In the records that follow, find the line with "(** *** One attempt each *)"; from there, retype every line exactly through the line with "(exists t, history (GetFlavorDetails", which also belongs to the answer.

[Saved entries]
====

(** * OpenOA web interface: a shallow embedding of the dashboard client
      and of the ingestion pipeline it talks to.

    The TypeScript sources embedded here are
    - [services/api.ts]            (module [Api]),
    - [AnalysisForm.tsx]           (module [AnalysisForm]),
    - [App.tsx]                    (module [App]),
    - [MultiAnalysisSelector.tsx]  (module [MultiAnalysisSelector]),
    - [types/api.ts]               (module [Types]),
    - [utils/export.ts]            (module [ExportUtils]),
    - [ComparisonView.tsx]         (module [ComparisonView]),
    - [ResultPanel.tsx]            (modules [ResultPanel], [ResultPanelV1]),
    - [utils/chartTransforms.ts]   (module [ChartTransforms]).

    The backend is not among the sources. Its column mapper, dataset
    registry and result normalisation are modelled from the design
    document (modules [ColumnMapper], [Csv], [DatasetRegistry],
    [Dispatcher]); the alias table of the column mapper is the one the
    deployment plan records.

    Conventions. A promise is embedded by its settled outcome. A
    property that may be [undefined] or [null] is an [option]. A
    JavaScript number that the code only ever uses as an integer (an
    iteration count, an HTTP status) is a [Z] or a [nat]; the metrics of
    an analysis result are numbers of a type that is left open, and the
    components that compute with them are run on IEEE doubles
    ([JsNumber]) and on exact rationals ([Exact]). What the platform
    provides ([fetch], [Response.json], [Number.prototype.toString],
    [toFixed], [Date]) is a parameter of the code that calls it. *)

From Stdlib Require Import ZArith QArith Qminmax Lqa List String Ascii Bool Lia.
From Stdlib Require Import DecimalString.
From Stdlib Require Floats.PrimFloat Uint63.
From stdpp Require Import gmap strings list.

Local Open Scope Z_scope.
Local Open Scope string_scope.

(* ================================================================== *)
(** * Part I: definitions                                               *)
(* ================================================================== *)

(** ** JavaScript odds and ends *)

Module Js.

(** What a rejected promise (or a [throw]) carries. [Error] is
    [new Error(message)]; [SyntaxError] is what [response.json()]
    rejects with on a body that is not JSON; [NetworkFailure] is the
    rejection of [fetch] itself. *)
Inductive exn : Type :=
| Error (message : string)
| SyntaxError
| NetworkFailure (reason : string).
Lemma array_from_set_fixed_witness :
  NoDup ["add tests"; "ship it"]
  ∧ array_from_set ["add tests"; "ship it"] = ["add tests"; "ship it"].
Proof.
  assert (Hnd : NoDup ["add tests"; "ship it"]) by compute_done.
  split; [exact Hnd|].
  destruct (array_from_set_fixed ["add tests"; "ship it"]) as (Hfix & _).
  exact (Hfix Hnd).
Defined.

Lemma stats_by_key_witness :
  Object_prototype "feature" = None
  ∧ byCategory (calc_stats Board.listing) !! "feature" = Some (count_number 3)
  ∧ byPriority (calc_stats Board.listing) !! "feature" = None.
Proof.
  assert (Hk : Object_prototype "feature" = None) by (vm_compute; reflexivity).
  destruct (stats_by_key Board.listing "feature" Hk) as (Hc & Hp).
  split_and!; [exact Hk| |].
  - rewrite Hc. vm_compute. reflexivity.
  - rewrite Hp. vm_compute. reflexivity.
Defined.

Lemma stats_permutation_witness :
  Board.listing ≡ₚ reverse Board.listing
  ∧ calc_stats Board.listing = calc_stats (reverse Board.listing)
  ∧ totalDecisions (calc_stats (reverse Board.listing)) = 3.
Proof.
  assert (Hp : Board.listing ≡ₚ reverse Board.listing)
    by (symmetry; apply reverse_Permutation).
  pose proof (stats_permutation _ _ Hp) as Heq.
  split_and!; [exact Hp|exact Heq|]. rewrite <- Heq. vm_compute. reflexivity.
Defined.
(** *** Operations that begin with authentication *)

(** X5: with an incomplete credential, the operations that fetch their own
    token build and send no request at all.  The listing, the runtime
    status and the task assignment fail with the configuration error
    behind the prefix of a failed authentication; the health probe returns
    its negative result and its only effects are three readings of the
    clock. *)
Theorem incomplete_credential_sends_nothing (env : Env) (h : list Event)
    (p : Participant.t) (vm : VirtualMachine.t) (instanceID taskID : string) :
  Participant.OpenStackApplicationCredentialID p = "" \/
  Participant.OpenStackApplicationCredentialSecret p = "" ->
  let cause := "인증 실패: application Credential 인증 정보가 필요합니다" in
  GetAllVMInstances p env h = (Err cause, h) /\
  GetVMRuntimeStatus p instanceID env h = (Err cause, h) /\
  AssignFederatedLearningTaskSpecific p vm taskID env h = (Err cause, h) /\
  HealthCheckSpecificVM p vm env h =
    ( Ok {| VMHealthCheckResult.Healthy := false;
            VMHealthCheckResult.Status := "ERROR";
            VMHealthCheckResult.Message := cause;
            VMHealthCheckResult.CheckedAt := clock env (h ++ [EvNow]);
            VMHealthCheckResult.ResponseTime :=
              Milliseconds (time_Sub (clock env (h ++ [EvNow; EvNow])) (clock env h)) |},
      h ++ [EvNow; EvNow; EvNow] ).
Proof.
  intros Hinc cause. repeat split.
  - apply GetAllVMInstances_no_token with (e := "application Credential 인증 정보가 필요합니다").
    apply GetAuthToken_incomplete, Hinc.
  - unfold GetVMRuntimeStatus. unfold bind at 1.
    rewrite (GetAuthToken_incomplete env h p Hinc). reflexivity.
  - rewrite AssignFederatedLearningTaskSpecific_complete.
    rewrite (GetAuthToken_incomplete env h p Hinc). reflexivity.
  - rewrite HealthCheckSpecificVM_complete. unfold token_then_instance.
    rewrite (GetAuthToken_incomplete env (h ++ [EvNow]) p Hinc).
    rewrite <- !app_assoc. reflexivity.
Qed.

Lemma incomplete_credential_sends_nothing_witness :
  GetAllVMInstances (Participant.mk "http://controller" "" "app-secret")
    (Sample.env Sample.two_servers) [] =
    (Err "인증 실패: application Credential 인증 정보가 필요합니다", []) /\
  history (HealthCheckSpecificVM (Participant.mk "http://controller" "" "app-secret")
             (VirtualMachine.mk "i-1")) (Sample.env Sample.one_server) [] =
    [EvNow; EvNow; EvNow].
Proof.
  destruct (incomplete_credential_sends_nothing (Sample.env Sample.two_servers) []
              (Participant.mk "http://controller" "" "app-secret")
              (VirtualMachine.mk "i-1") "i-1" "task-1") as (Hall & _).
  - left. reflexivity.
  - split; [exact Hall | vm_compute; reflexivity].
Defined.

(** *** Listing with flavors, in full *)

Lemma sends_lookups (env : Env) (p : Participant.t) (token : string)
    (servers : list BasicServer.t) :
  (sends (flat_map (fun server => exchange env (flavor_request p token server)) servers)
   <= length servers)%nat.
Proof.
  induction servers as [|server rest IH]; [cbn; lia|].
  cbn [flat_map length]. rewrite sends_app.
  pose proof (sends_exchange env (flavor_request p token server)). lia.
Qed.

(** X6: when [GetAllVMInstances] fails, no flavor was looked up: beyond
    what authentication did, its effects are nothing or the one exchange
    for the list. *)
Theorem GetAllVMInstances_failure_effects (env : Env) (h : list Event)
    (p : Participant.t) (e : error) :
  run (GetAllVMInstances p) env h = Err e ->
  history (GetAllVMInstances p) env h = history (GetAuthToken p) env h \/
  exists token : string,
    history (GetAllVMInstances p) env h =
    history (GetAuthToken p) env h ++ exchange env (get_json_request (detail_url p) token).
Proof.
  unfold run, history.
  destruct (GetAuthToken p env h) as [[token|err] h1] eqn:Hauth.
  - pose proof (GetAllVMInstances_complete env h h1 p token Hauth) as Hc.
    cbv zeta in Hc. rewrite Hc. clear Hc. cbn [snd].
    destruct (url_Parse env _) as [e'|]; [eauto|].
    destruct (client_Do env _ _) as [resp|e']; [|eauto].
    destruct (http.BodyErr resp); [eauto|].
    destruct (negb _); [eauto|].
    destruct (unmarshal _ _ _ _); [discriminate | eauto].
  - rewrite (GetAllVMInstances_no_token env h h1 p err Hauth). auto.
Qed.

Lemma GetAllVMInstances_failure_effects_witness :
  history (GetAllVMInstances Sample.participant) (Sample.env Sample_broken_listing) [] =
    history (GetAuthToken Sample.participant) (Sample.env Sample_broken_listing) [] \/
  exists token : string,
    history (GetAllVMInstances Sample.participant) (Sample.env Sample_broken_listing) [] =
    history (GetAuthToken Sample.participant) (Sample.env Sample_broken_listing) []
      ++ exchange (Sample.env Sample_broken_listing)
           (get_json_request (detail_url Sample.participant) token).
Proof.
  apply (GetAllVMInstances_failure_effects (Sample.env Sample_broken_listing) []
           Sample.participant "VM 목록 조회 실패: HTTP 500, 응답: upstream unavailable").
  vm_compute. reflexivity.
Defined.

(** X7: the errors of [GetAllVMInstances] on an answer it does not accept.
    The body is read before the status is looked at, so a body that
    cannot be read gives the read error whatever the status; a readable
    body under a status other than 200 gives an error that carries both the
    status code and the whole body. *)
Theorem GetAllVMInstances_rejected_answer (env : Env) (h h1 : list Event)
    (p : Participant.t) (token : string) (resp : http.Response) :
  GetAuthToken p env h = (Ok token, h1) ->
  url_Parse env (detail_url p) = None ->
  client_Do env (h1 ++ [EvNewRequest "GET" (detail_url p)])
    (get_json_request (detail_url p) token) = Ok resp ->
  (forall e : error,
     http.BodyErr resp = Some e ->
     run (GetAllVMInstances p) env h = Err ("응답 읽기 실패: " +:+ e)) /\
  (http.BodyErr resp = None ->
   http.StatusCode resp <> 200 ->
   run (GetAllVMInstances p) env h =
   Err ("VM 목록 조회 실패: HTTP " +:+ fmt_d (http.StatusCode resp)
        +:+ ", 응답: " +:+ http.Body resp)).
Proof.
  intros Hauth Hurl Hdo. unfold run.
  pose proof (GetAllVMInstances_complete env h h1 p token Hauth) as Hc. cbv zeta in Hc.
  rewrite Hc, Hurl, Hdo. clear Hc. split.
  - intros e ->. reflexivity.
  - intros -> Hst. apply Z.eqb_neq in Hst. rewrite Hst. reflexivity.
Qed.

Lemma GetAllVMInstances_rejected_answer_witness :
  run (GetAllVMInstances Sample.participant) (Sample.env Sample_broken_listing) [] =
  Err "VM 목록 조회 실패: HTTP 500, 응답: upstream unavailable".
Proof.
  apply (GetAllVMInstances_rejected_answer (Sample.env Sample_broken_listing) []
           (exchange (Sample.env Sample_broken_listing) (token_request Sample.participant))
           Sample.participant "abc" (http.mkResponse 500 ∅ "upstream unavailable" None));
    try discriminate; vm_compute; reflexivity.
Defined.

(** X8: once the list was fetched and decoded, a server whose flavor
    lookup succeeded is described with the flavor exactly as the lookup
    returned it, at the position of the server. *)
Theorem GetAllVMInstances_enriched (env : Env) (h h1 : list Event) (p : Participant.t)
    (token : string) (resp : http.Response) (basicResponse : BasicListResponse.t) :
  listed env h h1 p token resp basicResponse ->
  let servers := BasicListResponse.Servers basicResponse in
  let h2 := h1 ++ exchange env (get_json_request (detail_url p) token) in
  exists vms : list VMInstance.t,
    run (GetAllVMInstances p) env h = Ok vms /\
    forall (i : nat) (server : BasicServer.t) (f : FlavorDetails.t),
      servers !! i = Some server ->
      flavor_lookups p token env h2 servers !! i = Some (Ok f) ->
      vms !! i = Some (descriptor server f).
Proof.
  intros Hl servers h2.
  exists (descriptors servers (flavor_lookups p token env h2 servers)). split.
  - unfold run. rewrite (GetAllVMInstances_listed _ _ _ _ _ _ _ Hl). reflexivity.
  - intros i server f Hs Hr. unfold descriptors.
    rewrite lookup_zip_with, Hs. cbn. rewrite Hr. reflexivity.
Qed.

Lemma GetAllVMInstances_enriched_witness :
  exists vms : list VMInstance.t,
    run (GetAllVMInstances Sample.participant) (Sample.env Sample.two_servers) [] = Ok vms /\
    vms !! 0%nat = Some (descriptor Sample.server_1 Sample.flavor_1).
Proof.
  destruct (GetAllVMInstances_enriched (Sample.env Sample.two_servers) []
              (exchange (Sample.env Sample.two_servers) (token_request Sample.participant))
              Sample.participant "abc"
              (Sample.response 200 Sample.two_servers_text)
              (BasicListResponse.mk [Sample.server_1; Sample.server_2]))
    as (vms & Hrun & Hen).
  - repeat split; vm_compute; reflexivity.
  - exists vms. split; [exact Hrun|].
    apply (Hen 0%nat Sample.server_1 Sample.flavor_1); vm_compute; reflexivity.
Defined.

(** *** One attempt each *)

(** X9: no operation repeats a request.  [GetAuthToken],
    [GetFlavorDetails] and [ListVMInstances] only add to the history and
    send at most one request; [GetVMInstance] at most two. *)
Theorem single_attempt (env : Env) (h : list Event) (p : Participant.t)
    (vm : VirtualMachine.t) (token flavorID : string) :
  (exists t, history (GetAuthToken p) env h = h ++ t /\ (sends t <= 1)%nat) /\
  (exists t, history (GetFlavorDetails p token flavorID) env h = h ++ t /\
             (sends t <= 1)%nat) /\
  (exists t, history (ListVMInstances p token) env h = h ++ t /\ (sends t <= 1)%nat) /\
  (exists t, history (GetVMInstance vm p token) env h = h ++ t /\ (sends t <= 2)%nat).
Proof.
  unfold history. repeat split.
  - destruct (GetAuthToken_effects env h p) as (t & Ht & [-> | ->]).
    + exists []. split; [exact Ht | cbn; lia].
    + eexists. split; [exact Ht | apply sends_exchange].
  - rewrite GetFlavorDetails_history. eexists. split; [reflexivity | apply sends_exchange].
  - rewrite ListVMInstances_complete. cbn [snd].
    eexists. split; [reflexivity | apply sends_exchange].
  - pose proof (GetVMInstance_trace env h vm p token) as Ht. cbv zeta in Ht.
    pose proof (sends_exchange env
                  (get_request (server_url p (VirtualMachine.InstanceID vm)) token)) as Hs.
    destruct (GetVMInstance vm p token env h) as [[vmI|e] h']; cbn [snd].
    + destruct Ht as (fid & ->). eexists. split; [reflexivity|]. rewrite sends_app.
      pose proof (sends_exchange env (get_json_request (flavor_url p fid) token)). lia.
    + destruct Ht as [-> | ->].
      * exists []. rewrite app_nil_r. split; [reflexivity | cbn; lia].
      * eexists. split; [reflexivity | lia].
Qed.
(** * bsqlparse: the statement splitter, the token tree and the grouping engine

    A shallow embedding of [sqlparse/engine/statement_splitter.py],
    [bsqlparse/sql.py] and [sqlparse/engine/grouping_class.py].

    Python objects live in a heap of nodes addressed by natural numbers, so
    that in-place mutation, aliasing and [parent] back-references are
    modelled as the source has them.  Code that may raise returns in an
    error monad whose exceptions are the Python exception classes. *)

From Stdlib Require Import String Ascii ZArith List Bool Lia PeanoNat.
Import ListNotations.
Open Scope string_scope.
Open Scope list_scope.
Open Scope Z_scope.
Set Warnings "-register-all".

(** ** Strings *)

Notation "a =s? b" := (String.eqb a b) (at level 70).

(** [str.upper()], on the ASCII range. *)
Definition upper_ascii (c : ascii) : ascii :=
  let n := nat_of_ascii c in
  if ((97 <=? n)%nat && (n <=? 122)%nat)%bool then ascii_of_nat (n - 32) else c.

Fixpoint upper (s : string) : string :=
  match s with
  | EmptyString => EmptyString
  | String c r => String (upper_ascii c) (upper r)
  end.

(** [s.startswith(p)] *)
Definition startswith (s p : string) : bool := String.prefix p s.

(** [v in values] for a tuple of strings. *)
Definition str_in (v : string) (values : list string) : bool :=
  existsb (fun x => x =s? v) values.

(** ** The token-type lattice *)

(** A token type is the path of its names from the root, as the tuple
    subclass [_TokenType] has it; [None] is the type of a group. *)
Definition ttype := list string.

Fixpoint ttype_eqb (a b : ttype) : bool :=
  match a, b with
  | [], [] => true
  | x :: a', y :: b' => (x =s? y) && ttype_eqb a' b'
  | _, _ => false
  end.
(** * Bitrix24 -> PostgreSQL mirror: a shallow embedding of the sync engine

    The development follows [app.py]: the naming helpers
    ([sanitize_ident], [unique_column_name]), the cursor store
    ([get_sync_cursor], [validate_sync_cursor], [set_sync_cursor]), value
    normalisation ([normalize_value], defined twice in the module), the
    batch upsert ([upsert_rows]), the REST client ([BitrixClient.call]),
    the offset-paginated entity sync and the webhook queue with its worker.

    Conventions.
    - A Python [str] is a Rocq [string] of ASCII characters (remote field
      names, type names and event names are ASCII); the case and white-space
      functions leave code points from 128 on alone.
    - A Python [int] is a [Z]; times are seconds, in [Z].
    - A function that may raise returns [option] or a dedicated outcome
      type; [None] stands for the exception the docstring names. *)

From Stdlib Require Import ZArith Lia Ascii String SpecFloat.
From stdpp Require Import base decidable option list strings gmap fin_sets pretty sorting.

Local Open Scope string_scope.
Local Open Scope Z_scope.

(** ** Python string helpers *)

Module PyStr.

Definition code (c : ascii) : N := Ascii.N_of_ascii c.

Definition between (lo hi : N) (c : ascii) : bool :=
  ((lo <=? code c) && (code c <=? hi))%N.

(** [c.isdigit()] on ASCII. *)
Definition is_digit (c : ascii) : bool := between 48 57 c.

Definition is_lower_az (c : ascii) : bool := between 97 122 c.

(** The character class [a-z0-9_]. *)
Definition is_ident_char (c : ascii) : bool :=
  is_lower_az c || is_digit c || Ascii.eqb c "_".

(** [str.lower()] and [str.upper()], character by character: the
    ASCII letters change case, every other code point is kept. *)
Definition lower_char (c : ascii) : ascii :=
  if between 65 90 c then Ascii.ascii_of_N (code c + 32) else c.

Definition upper_char (c : ascii) : ascii :=
  if between 97 122 c then Ascii.ascii_of_N (code c - 32) else c.

Fixpoint map_chars (f : ascii -> ascii) (s : string) : string :=
  match s with
  | EmptyString => EmptyString
  | String c r => String (f c) (map_chars f r)
  end.

Definition lower (s : string) : string := map_chars lower_char s.
Definition upper (s : string) : string := map_chars upper_char s.

(** [c.isspace()] on ASCII: tab, line feed, vertical tab, form feed,
    carriage return, the four separators 0x1C-0x1F and the space. *)
Definition is_space (c : ascii) : bool :=
  between 9 13 c || between 28 32 c.

Fixpoint lstrip_by (p : ascii -> bool) (s : string) : string :=
  match s with
  | EmptyString => EmptyString
  | String c r => if p c then lstrip_by p r else s
  end.

(** [rstrip]: drop the longest suffix whose characters all satisfy [p]. *)
Fixpoint rstrip_by (p : ascii -> bool) (s : string) : string :=
  match s with
  | EmptyString => EmptyString
  | String c r =>
      match rstrip_by p r with
      | EmptyString => if p c then EmptyString else String c EmptyString
      | r' => String c r'
      end
  end.

Definition strip_by (p : ascii -> bool) (s : string) : string :=
  rstrip_by p (lstrip_by p s).

(** [s.strip()] with no argument strips white space. *)
Definition strip (s : string) : string := strip_by is_space s.

(** [s[:n]] for [n >= 0]. *)
Fixpoint str_take (n : nat) (s : string) : string :=
  match n, s with
  | O, _ => EmptyString
  | _, EmptyString => EmptyString
  | S n', String c r => String c (str_take n' r)
  end.

(** [re.sub(cls + "+", "_", s)] where [cls] is the class of characters
    satisfying [p]: every maximal run of such characters becomes one
    underscore.  [in_run] records that the previous character was part
    of the run being replaced. *)
Fixpoint sub_runs (p : ascii -> bool) (in_run : bool) (s : string) : string :=
  match s with
  | EmptyString => EmptyString
  | String c r =>
      if p c
      then if in_run then sub_runs p true r
           else String "_" (sub_runs p true r)
      else String c (sub_runs p false r)
  end.

Fixpoint all_chars (p : ascii -> bool) (s : string) : bool :=
  match s with
  | EmptyString => true
  | String c r => p c && all_chars p r
  end.

Definition is_underscore (c : ascii) : bool := Ascii.eqb c "_".

(** [s.startswith(p)]. *)
Fixpoint is_prefix (p s : string) : bool :=
  match p, s with
  | EmptyString, _ => true
  | String a p', String b s' => Ascii.eqb a b && is_prefix p' s'
  | String _ _, EmptyString => false
  end.

(** [sub in s] for strings. *)
Fixpoint contains (sub s : string) : bool :=
  is_prefix sub s ||
  match s with
  | EmptyString => false
  | String _ r => contains sub r
  end.

(** [s[n:]] for [n >= 0]. *)
Fixpoint str_skip (n : nat) (s : string) : string :=
  match n, s with
  | O, _ => s
  | _, EmptyString => EmptyString
  | S n', String _ r => str_skip n' r
  end.

End PyStr.

(** ** Naming: [sanitize_ident] and [unique_column_name] *)

Module Naming.
Import PyStr.

(** [sanitize_ident(name, max_len=55)].  The last test reads [name[0]],
    which raises [IndexError] on the empty string: that can only happen
    for [max_len = 0], and is the [None] result. *)
Definition sanitize_ident (name : string) (max_len : nat) : option string :=
  let name := lower name in
  let name := sub_runs (fun c => negb (is_ident_char c)) false name in
  let name := strip_by is_underscore (sub_runs is_underscore false name) in
  let name := if decide (name = "") then "field" else name in
  let name := if decide (max_len < String.length name)%nat
              then rstrip_by is_underscore (str_take max_len name)
              else name in
  match name with
  | EmptyString => None
  | String c _ => Some (if is_digit c then "f_" +:+ name else name)
  end.

Definition DEFAULT_MAX_LEN : nat := 55.

(** The candidate [f"{base}_{i}"]. *)
Definition suffixed (base : string) (i : nat) : string :=
  base +:+ "_" +:+ pretty i.

(** The [while f"{base}_{i}" in existing: i += 1] loop, with a bound on
    the number of iterations. *)
Fixpoint first_free (existing : gset string) (base : string)
         (fuel : nat) (i : nat) : option nat :=
  match fuel with
  | O => None
  | S fuel' =>
      if decide (suffixed base i ∈ existing)
      then first_free existing base fuel' (S i)
      else Some i
  end.

(** [unique_column_name(existing, base)]: returns the column and the
    set as mutated by [existing.add].  The loop needs at most
    [size existing + 1] iterations ([first_free_total] below). *)
Definition unique_column_name (existing : gset string) (base : string)
  : option (string * gset string) :=
  if decide (base ∈ existing)
  then i ← first_free existing base (S (size existing)) 2;
       Some (suffixed base i, {[suffixed base i]} ∪ existing)
  else Some (base, {[base]} ∪ existing).

(** The columns every entity table starts with ([sync_schema]). *)
Definition base_columns : gset string :=
  {[ "id"; "raw"; "created_at"; "updated_at" ]}.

====

OUTPUT FOR THIS EXERCISE |
(** *** One attempt each *)

(** X9: no operation repeats a request.  [GetAuthToken],
    [GetFlavorDetails] and [ListVMInstances] only add to the history and
    send at most one request; [GetVMInstance] at most two. *)
Theorem single_attempt (env : Env) (h : list Event) (p : Participant.t)
    (vm : VirtualMachine.t) (token flavorID : string) :
  (exists t, history (GetAuthToken p) env h = h ++ t /\ (sends t <= 1)%nat) /\
  (exists t, history (GetFlavorDetails p token flavorID) env h = h ++ t /\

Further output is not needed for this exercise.